Aides publiques : 211 milliards pour les entreprises sans réel suivi
Olivier Rietmann, président LR, et Fabien Gay, rapporteur PCF, ont présenté ce mardi 8 juillet à la presse les conclusions du rapport de la commission d’enquête « Transparence et évaluation des aides publiques aux entreprises ». Un domaine où l’opacité semble érigée en règle absolue.
211 milliards d’euros. C’est, selon la commission d’enquête du Sénat, le montant vertigineux des aides publiques versées aux entreprises françaises en 2023. Subventions, crédits d’impôt, exonérations sociales, prêts garantis, avantages fiscaux… un maquis de plus de 2 200 dispositifs qui s’empilent sans vision globale, sans évaluation rigoureuse et surtout, sans véritables contreparties. Pire : des fleurons de l’industrie, largement soutenus par la puissance publique, continuent de délocaliser, de licencier et de remplir les poches de leurs actionnaires.
Un capitalisme assisté mais pas contraint
Créée à la demande du groupe communiste au Sénat, la commission d’enquête avait trois objectifs : mesurer le coût réel des aides publiques aux grandes entreprises, en vérifier le bon usage, et proposer des conditions plus exigeantes, notamment en matière d’emploi. Le constat est accablant : il n’existe aucune base de données exhaustive, aucune cartographie fiable des bénéficiaires et aucune évaluation systématique de l’efficacité des aides.
Les entreprises elles-mêmes — auditionnées publiquement durant 87 heures — se sont souvent montrées incapables de dire combien elles touchaient et combien leurs sous-traitants percevaient. Le ministère de l’Économie ? Incapable d’actualiser une estimation pourtant essentielle. C’est dire l’ampleur de l’aveuglement organisé.
Des milliards en aides… et des plans sociaux en série
Ce qui choque le plus ? L’indécence de certaines situations. Le rapport cite des cas édifiants : Auchan, Michelin, ArcelorMittal, STMicroelectronics, LVMH… Tous ont touché des centaines de millions d’euros d’aides, tout en annonçant suppressions de postes, plans sociaux ou départs « volontaires », et en versant, dans le même temps, des dividendes astronomiques.
À titre d’exemple : Michelin, 1 254 suppressions de postes annoncées, 72,8 millions d’euros d’aides publiques en 2023-2024, et 1,4 milliard de dividendes distribués la même année. Ou encore ArcelorMittal, 600 suppressions de postes, 298 millions d’euros d’aides et une moyenne de 200 millions de dividendes versés chaque année depuis dix ans. Un hold-up légal, organisé avec la complicité des insitutions.
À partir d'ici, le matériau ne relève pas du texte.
Lemma cpu_total_acc (vals : list Z) (acc : Z) :
  Forall (fun v => 0 <= v) vals -> 0 <= acc -> acc + sum vals < 2 ^ 63 ->
  foldl (fun t v => wrap64 (t + v)) acc vals = acc + sum vals.
Proof.
  intros Hv. revert acc. induction Hv as [|v vals Hv0 Hv IH]; intros acc Hacc Hlt.
  - cbn. lia.
  - rewrite sum_cons in *. pose proof (sum_nonneg vals Hv). cbn [foldl].
    rewrite wrap64_id by (unfold int64_range; lia). rewrite IH by lia. lia.
Qed.

Lemma cpu_total_sum (vals : list Z) :
  Forall (fun v => 0 <= v) vals -> sum vals < 2 ^ 63 -> cpu_total vals = sum vals.
Proof. intros Hv Hs. unfold cpu_total. rewrite cpu_total_acc by (done || lia). lia. Qed.

(** The values of a later reading of counters that only grow. *)
Lemma grown_sum (old new : list Z) :
  Forall2 Z.le old new -> Forall (fun v => 0 <= v) old ->
  Forall (fun v => 0 <= v) new /\ sum old <= sum new /\
  0 <= nth 3 new 0 - nth 3 old 0 <= sum new - sum old.
Proof.
  intros Hle. assert (Hsum : Forall2 Z.le old new -> sum old <= sum new).
  { clear. induction 1; [done|]. rewrite !sum_cons. lia. }
  intros Hold. split; [|split; [by apply Hsum|]].
  - clear Hsum. induction Hle; [done|]. apply Forall_cons in Hold as [??]. constructor; [lia|auto].
  - clear Hold. destruct Hle as [|a a' l l' Ha Hle]; [cbn; lia|].
    destruct Hle as [|b b' l l' Hb Hle]; [rewrite !sum_cons; cbn; lia|].
    destruct Hle as [|c c' l l' Hc Hle]; [rewrite !sum_cons; cbn; lia|].
    destruct Hle as [|d d' l l' Hd Hle]; [rewrite !sum_cons; cbn; lia|].
    assert (sum l <= sum l') by (clear -Hle; induction Hle; [done|]; rewrite !sum_cons; lia).
    rewrite !sum_cons. cbn [nth]. lia.
Qed.

Lemma nth_nonneg (k : nat) (l : list Z) : Forall (fun v => 0 <= v) l -> 0 <= nth k l 0.
Proof. intros Hl. revert k. induction Hl; intros [|k]; cbn; auto with lia. Qed.

Lemma nth_le_sum (k : nat) (l : list Z) : Forall (fun v => 0 <= v) l -> nth k l 0 <= sum l.
Proof.
  intros Hl. revert k. induction Hl as [|x l Hx Hl IH]; intros [|k]; try (cbn; lia);
    rewrite sum_cons; cbn [nth]; pose proof (sum_nonneg l Hl); [lia|].
  specialize (IH k). lia.
Qed.

(** *** CPU *)

Definition cpu_line (line : string) : bool :=
  match Fields line with f :: _ => bool_decide (f = "cpu") | [] => false end.

Lemma cpu_lines_other (lines : list string) (st : cpu_state) :
  Forall (fun l => cpu_line l = false) lines -> cpu_lines lines st = (None, st).
Proof.
  induction 1 as [|l lines Hl _ IH]; [done|]. cbn [cpu_lines]. unfold cpu_line in Hl.
  destruct (Fields l) as [|f vals]; [done|]. apply bool_decide_eq_false in Hl.
  rewrite decide_False; [done|]. by intros [_ ?].
Qed.

(** *** Traffic *)

(** Counters that never go back, from the given values on. *)
Fixpoint ascending (sent recv : Z) (snaps : list (Z * Z)) : Prop :=
  match snaps with
  | [] => True
  | (s, r) :: snaps => sent <= s < 2 ^ 63 /\ recv <= r < 2 ^ 63 /\ ascending s r snaps
  end.

(** ** Properties *)

(** Who gets in.  A login succeeds with exactly the configured credentials, which are
    [admin]/[admin] by default, and its cookie opens every page; without a cookie, only
    the login page is served.  But the cookie is not checked: any non-empty
    [session_token] opens every page, whatever the credentials. *)
Theorem dashboard_auth_spec (cfg0 : DashboardConfig) (u p accept : string) :
  let cfg := dashboard_defaults cfg0 in
  cfg.(Dash_User) <> EmptyString /\ cfg.(Dash_Pass) <> EmptyString /\
  ((exists v l, handleLoginPage cfg "POST" u p = LoginCookie v l) <->
     u = cfg.(Dash_User) /\ p = cfg.(Dash_Pass)) /\
  (forall v l, handleLoginPage cfg "POST" u p = LoginCookie v l ->
     forall path pg protected, (path, (pg, protected)) ∈ dashboard_routes ->
       guard protected (Some v) accept = Next) /\
  (forall path pg protected, (path, (pg, protected)) ∈ dashboard_routes ->
     guard protected None accept = Next <-> path = "/login") /\
  (forall v path pg protected, v <> EmptyString -> (path, (pg, protected)) ∈ dashboard_routes ->
     guard protected (Some v) accept = Next).
Proof.
  intros cfg.
  assert (Hany : forall v path pg protected, v <> EmptyString ->
    (path, (pg, protected)) ∈ dashboard_routes -> guard protected (Some v) accept = Next).
  { intros v path pg [] Hv _; [|done]. apply authMiddleware_next. by exists v. }
  split; [by apply str_or_ne|]. split; [by apply str_or_ne|].
  split; [|split; [|split; [|exact Hany]]].
  - unfold handleLoginPage. rewrite decide_True by done. case_decide as Hc.
    + split; [done|]. intros _. by eexists _, _.
    + split; [by intros (v & l & ?)|done].
  - unfold handleLoginPage. rewrite decide_True by done. case_decide; [|done].
    intros v l [= <- <-] path pg protected. by apply Hany.
  - intros path pg protected Hin. unfold dashboard_routes in Hin. unfold guard, authMiddleware.
    repeat (apply elem_of_cons in Hin as [[= -> -> ->]|Hin];
      [try (split; [by case_decide|done]); done|]).
    by apply elem_of_nil in Hin.
Qed.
Conditionnalité : le tabou français
Face à cela, la commission propose un « choc de responsabilisation » : interdire l’octroi d’aides aux entreprises condamnées pour infractions graves, exiger leur remboursement en cas de non-respect des engagements et surtout exclure les aides publiques du calcul des dividendes. Une révolution de bon sens, déjà partiellement en vigueur en Allemagne, en Italie ou en Espagne. Tous ont en effet commencé à intégrer des clauses de maintien de l’emploi ou d’interdiction de délocalisation. En France, au nom d’une sacro-sainte liberté d’entreprendre, ces contreparties sont encore l’exception.
La commission déplore aussi l’absence de transparence institutionnelle : aucun tableau de bord, des données éclatées entre ministères, régions, agences, Europe… Résultat ? Impossible de piloter stratégiquement l’effort public, ni même de savoir où vont nos impôts.
Parmi les 26 recommandations figurent la création d’un registre simplifié des aides, un rapport annuel indépendant présenté au Parlement et un audit global des dispositifs existants. Objectif : diviser par trois le nombre d’aides d’ici 2030. A condition bien sûr que la volonté politique suive.
Une politique à repenser totalement
On subventionne à l’aveugle, sous prétexte de compétitivité, sans exiger de garanties sociales, écologiques ou économiques. Le « ruissellement » promis ne vient pas. Ce sont les actionnaires qui profitent des millions, pendant que l’État, bras ballants, regarde les plans sociaux se multiplier.
Pourtant, les outils existent. Ce qu’il manque ? Une volonté politique. Celle d’exiger des contreparties claires, de conditionner l’argent public à l’intérêt général. Car aider les entreprises n’a rien de scandaleux. Encore faut-il que cela serve à autre chose qu’à nourrir la logique du profit sans limite. Ce rapport du Sénat a le mérite de poser les bonnes questions. Il appartient désormais à la société civile de s’en emparer. Pour que l’argent public cesse d’alimenter un capitalisme sous perfusion et recommence à financer l’avenir.